All these “fast track” delivery systems help explain how your body – and your brain – can respond so quickly to a calming or invigorating essential oil scent!

Four Ways to Get Essential Oils Into Your Body Via Your Olfactory System

Heat Oil Diffuser
A heat diffuser may be a popular way to use essential oils, but heat and flames can destroy an oil’s fragile components

There are 4 types of essential oil diffusers, some preferable to others…

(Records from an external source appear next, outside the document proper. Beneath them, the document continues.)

Lemma matches_overdueQuery now ids t :
  matches (overdueQuery now ids) t
  = negb (bool_decide (Task.status t = "completed"))
    && (match Task.dueDate t with Some due => due <? now | None => false end
        && inScope ids t).
Proof.
  unfold overdueQuery.
  rewrite matches_insert.
  2:{ rewrite lookup_insert_ne by discriminate. unfold liveIn.
      rewrite lookup_insert_ne by discriminate. by rewrite lookup_singleton_ne. }
  rewrite matches_insert.
  2:{ unfold liveIn. rewrite lookup_insert_ne by discriminate.
      by rewrite lookup_singleton_ne. }
  rewrite matches_liveIn. f_equal.
  - change (clauseHolds t "status" (On (Ne (Str "completed"))))
      with (negb (bool_decide (Str (Task.status t) = Str "completed"))).
    f_equal. apply bool_decide_ext. split; congruence.
  - f_equal.
    change (clauseHolds t "dueDate" (On (Lt now)))
      with (match optNum (Task.dueDate t) with Num n => n <? now | _ => false end).
    destruct (Task.dueDate t); reflexivity.
Qed.

Lemma matches_assigneeQuery ids t :
  matches (assigneeQuery ids) t = isSome (Task.assignee t) && inScope ids t.
Proof.
  unfold assigneeQuery. rewrite matches_insert.
  2:{ unfold liveIn. rewrite lookup_insert_ne by discriminate.
      by rewrite lookup_singleton_ne. }
  rewrite matches_liveIn. f_equal.
  change (clauseHolds t "assignee" (On (Ne Null)))
    with (negb (bool_decide (optStr (Task.assignee t) = Null))).
  destruct (Task.assignee t); reflexivity.
Qed.

Lemma matches_recentQuery now ids t :
  matches (recentQuery now ids) t
  = (now - sevenDays <=? Task.updatedAt t) && bool_decide (Task.project t ∈ ids).
Proof.
  unfold recentQuery. rewrite matches_insert by (by rewrite lookup_singleton_ne).
  f_equal. rewrite <- holds_In_project. apply eq_true_iff_eq.
  rewrite matches_spec. split.
  - intros H. apply (H "project" (On (In (Str <$> ids)))). apply lookup_singleton_eq.
  - intros H k c [<- <-]%lookup_singleton_Some. exact H.
Qed.

(** What the dashboard does restrict to live tasks of accessible
    projects: the four counts. The recent-activity list is restricted
    to accessible projects and to the last seven days only. *)
Lemma dashboard_scope actor now db :
  let ids := accessibleProjectIds actor db in
  let live := findWhere (inScope ids) (tasks db) in
  let d := dashboardOf now ids db in
  statusStats d = groupBy "status" live
  ∧ priorityStats d = groupBy "priority" live
  ∧ assigneeStats d
    = withNames (users db)
        (groupBy "assignee"
           (findWhere (λ t, isSome (Task.assignee t) && inScope ids t) (tasks db)))
  ∧ overdueTasks d
    = List.length
        (findWhere (λ t, negb (bool_decide (Task.status t = "completed"))
                         && (match Task.dueDate t with
                             | Some due => due <? now
                             | None => false
                             end && inScope ids t)) (tasks db))
  ∧ totalTasks d = List.length live
  ∧ ∀ id t, (id, t) ∈ recentActivity d →
      tasks db !! id = Some t
      ∧ Task.project t ∈ ids
      ∧ now - sevenDays ≤ Task.updatedAt t.
Proof.
  cbv zeta. unfold dashboardOf, statusQuery, priorityQuery, totalQuery. simpl.
  rewrite (findWhere_ext _ _ _ (matches_liveIn (accessibleProjectIds actor db))).
  rewrite (findWhere_ext _ _ _ (matches_assigneeQuery (accessibleProjectIds actor db))).
  rewrite (findWhere_ext _ _ _ (matches_overdueQuery now (accessibleProjectIds actor db))).
  do 5 (split; [reflexivity|]).
  intros id t (i & H%list_elem_of_lookup_2 & _)%elem_of_take.
  apply elem_of_sortDesc, elem_of_findWhere in H as [Hfind Hm].
  rewrite matches_recentQuery in Hm. apply andb_true_iff in Hm as [Hup Hin].
  split; [exact Hfind|]. split.
  - by apply bool_decide_eq_true_1 in Hin.
  - by apply Z.leb_le in Hup.
Qed.

Lemma lookup_setWhen_ne {V} (o : option V) k k' mkClause (f : Filter) :
  k ≠ k' → setWhen o k mkClause f !! k' = f !! k'.
Proof. intros Hne. destruct o; simpl; [by rewrite lookup_insert_ne|reflexivity]. Qed.

Lemma lookup_setWhen_eq {V} (v : V) k mkClause (f : Filter) :
  setWhen (Some v) k mkClause f !! k = Some (mkClause v).
Proof. apply lookup_insert_eq. Qed.

(** What a page of the task list is restricted to: live tasks of
    accessible projects that pass the status, priority, assignee and
    search filters of the query. *)
Lemma getTasks_sound actor q db page pg :
  getTasks actor q db = mkReply 200 (TaskPage page pg) →
  ∀ id t, (id, t) ∈ page →
    tasks db !! id = Some t
    ∧ Task.isArchived t = false
    ∧ Task.project t ∈ accessibleProjectIds actor db
    ∧ (∀ s, truthyStr (q_status q) = Some s → Task.status t = s)
    ∧ (∀ s, truthyStr (q_priority q) = Some s → Task.priority t = s)
    ∧ (∀ s, truthyStr (q_assignee q) = Some s → Task.assignee t = Some s)
    ∧ (∀ s, truthyStr (q_search q) = Some s →
         regexTest s (Task.title t) || regexTest s (Task.description t) = true).
Proof.
  unfold getTasks. destruct (getTasksChecks q); [|discriminate].
  intros [= <- _] id t (i & Hi & _)%elem_of_take.
  rewrite lookup_drop in Hi. apply list_elem_of_lookup_2 in Hi.
  apply elem_of_sortDesc, elem_of_findWhere in Hi as [Hfind Hm].
  split; [exact Hfind|].
  rewrite matches_spec in Hm. unfold taskListFilter in Hm.
  split; [|split; [|split; [|split; [|split]]]].
  - specialize (Hm "isArchived" (On (Is (Bool false)))).
    rewrite lookup_insert_ne in Hm by discriminate.
    rewrite !lookup_setWhen_ne in Hm by discriminate.
    specialize (Hm (lookup_singleton_eq _ _)).
    simpl in Hm. change (taskField t "isArchived") with (Bool (Task.isArchived t)) in Hm.
    apply bool_decide_eq_true_1 in Hm. congruence.
  - specialize (Hm "project" _ (lookup_insert_eq _ _ _)).
    unfold clauseHolds in Hm. rewrite holds_In_project in Hm.
    by apply bool_decide_eq_true_1 in Hm.
  - intros s Hs. specialize (Hm "status" (On (Is (Str s)))).
    rewrite lookup_insert_ne in Hm by discriminate.
    rewrite !lookup_setWhen_ne in Hm by discriminate.
    rewrite Hs, lookup_setWhen_eq in Hm. specialize (Hm eq_refl).
    simpl in Hm. change (taskField t "status") with (Str (Task.status t)) in Hm.
    apply bool_decide_eq_true_1 in Hm. congruence.
  - intros s Hs. specialize (Hm "priority" (On (Is (Str s)))).
    rewrite lookup_insert_ne in Hm by discriminate.
    rewrite !lookup_setWhen_ne in Hm by discriminate.
    rewrite Hs, lookup_setWhen_eq in Hm. specialize (Hm eq_refl).
    simpl in Hm. change (taskField t "priority") with (Str (Task.priority t)) in Hm.
    apply bool_decide_eq_true_1 in Hm. congruence.
  - intros s Hs. specialize (Hm "assignee" (On (Is (Str s)))).
    rewrite lookup_insert_ne in Hm by discriminate.
    rewrite !lookup_setWhen_ne in Hm by discriminate.
    rewrite Hs, lookup_setWhen_eq in Hm. specialize (Hm eq_refl).
    simpl in Hm. change (taskField t "assignee") with (optStr (Task.assignee t)) in Hm.
    apply bool_decide_eq_true_1 in Hm.
    destruct (Task.assignee t); simpl in Hm; congruence.
  - intros s Hs.
    specialize (Hm "$or" (AnyOf [("title", RegexI s); ("description", RegexI s)])).
    rewrite lookup_insert_ne in Hm by discriminate.
    rewrite Hs, lookup_setWhen_eq in Hm. specialize (Hm eq_refl).
    simpl in Hm. rewrite orb_false_r in Hm. exact Hm.
Qed.

(** ** What each handler does to the store *)

Lemma serve_preserves (P : Db → Prop) rs db :
  (∀ r db, P db → P (handle r db).1) → P db → P (serve db rs).
Proof.
  intros Hstep. revert db. induction rs as [|r rs IH]; intros db Hdb; [exact Hdb|].
  apply IH, Hstep, Hdb.
Qed.

Lemma postTask_effect actor taskId now b db :
  ((postTask actor taskId now b db).1 = db ∧ code (postTask actor taskId now b db).2 ≠ 201)
  ∨ ∃ p t,
      projects db !! default EmptyString (n_project b) = Some p
      ∧ Project.hasAccess actor p = true
      ∧ Task.save now (newTask actor b) = Some t
      ∧ postTask actor taskId now b db
        = (withTasks (<[taskId := t]> (tasks db)) db,
           mkReply 201 (WithTask "Task created successfully" (taskId, t))).
Proof.
  unfold postTask, findById.
  destruct (postTaskChecks b); [|(left; split; [reflexivity|discriminate])].
  destruct (projects db !! _) as [p|] eqn:Hp; [|(left; split; [reflexivity|discriminate])].
  destruct (Project.hasAccess actor p) eqn:Hacc; simpl; [|(left; split; [reflexivity|discriminate])].
  destruct (Task.save now _) as [t|] eqn:Hsave; [|(left; split; [reflexivity|discriminate])].
  right. exists p, t. auto.
Qed.

Lemma putTask_effect actor id now b db :
  ((putTask actor id now b db).1 = db ∧ code (putTask actor id now b db).2 ≠ 200)
  ∨ ∃ t p t',
      tasks db !! id = Some t
      ∧ projects db !! Task.project t = Some p
      ∧ Project.hasAccess actor p = true
      ∧ Task.save now (applyPatch b (hydrate t)) = Some t'
      ∧ putTask actor id now b db
        = (withTasks (<[id := t']> (tasks db)) db,
           mkReply 200 (WithTask "Task updated successfully" (id, t'))).
Proof.
  unfold putTask, findById.
  destruct (putTaskChecks b); [|(left; split; [reflexivity|discriminate])].
  destruct (tasks db !! id) as [t|] eqn:Ht; [|(left; split; [reflexivity|discriminate])].
  destruct (projects db !! _) as [p|] eqn:Hp; [|(left; split; [reflexivity|discriminate])].
  destruct (Project.hasAccess actor p) eqn:Hacc; simpl; [|(left; split; [reflexivity|discriminate])].
  destruct (Task.save now _) as [t'|] eqn:Hsave; [|(left; split; [reflexivity|discriminate])].
  right. exists t, p, t'. auto.
Qed.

  • Nebulizing Diffuser - Air is pumped through a chamber filled with the essential oil, creating a vacuum to disperse the oil into the room as superfine droplets. Best to run only 15 minutes out of every hour to conserve oil and allow your olfactory system time to recover.

    Pros:

    • Can saturate large rooms quickly
    • Offers greatest concentration of essential oil components
    • Doesn’t require water

    Cons:

    • Most expensive type of diffuser
    • Uses up essential oils faster
    • Noisier than other diffusers
    • Must set timer to control run time
  • Ultrasonic Diffuser - Uses electronic frequencies to disperse oils from a small reservoir of water via a jet of air. A small disc under the water creates vibrations that break the essential oil up into micro fine particles, even finer than a nebulizing diffuser, and then uses the room’s natural air flow to disperse the mist. These particles are small enough to be inhaled into your lungs and into your body for maximum potential therapeutic benefits.

    Pros:

    • Superfine particles easier for your lungs to absorb
    • Economical – uses only a small amount of oils
    • Can double as a humidifier, adding moisture to the room
    • Much quieter than the nebulizing diffuser

    Cons:

    • Requires water to use it
    • May not be as concentrated as the nebulizing diffuser
  • Evaporative Diffuser - Systems using inhalers, pendants, devices, and even fans that depend upon air diffusion to evaporate and disperse the essential oils. You receive the essential oil in two stages: the lighter molecules first, and then the heavier ones.

    Pros:

    • Quiet, passive way to receive the aroma
    • Ideal for use in car or while traveling

    Cons:

    • Less therapeutic value because you don’t get all the essential oil molecules at the same time
  • Heat Diffuser - Uses heat to evaporate the essential oil, which alters its chemistry and renders it ineffective.

    Pros:

    • Silent

    Cons:

    • Damages the fragile components of the essential oil
    • You don’t get all the essential oil molecules at once
    • Few, if any, therapeutic benefits

While you might get a higher concentration of essential oil components in a larger space with a nebulizing diffuser, its drawbacks lead me to recommend the ultrasonic diffuser instead.

Ultrasonic diffusers are quieter, far more affordable, don’t consume as large of quantities of essential oils, and disperse superfine aromatherapeutic particles that are easier for your lungs to absorb.

They’re ideal for living rooms, dens, bedrooms, offices, and if the right type, they can make terrific nightlights for kids’ rooms.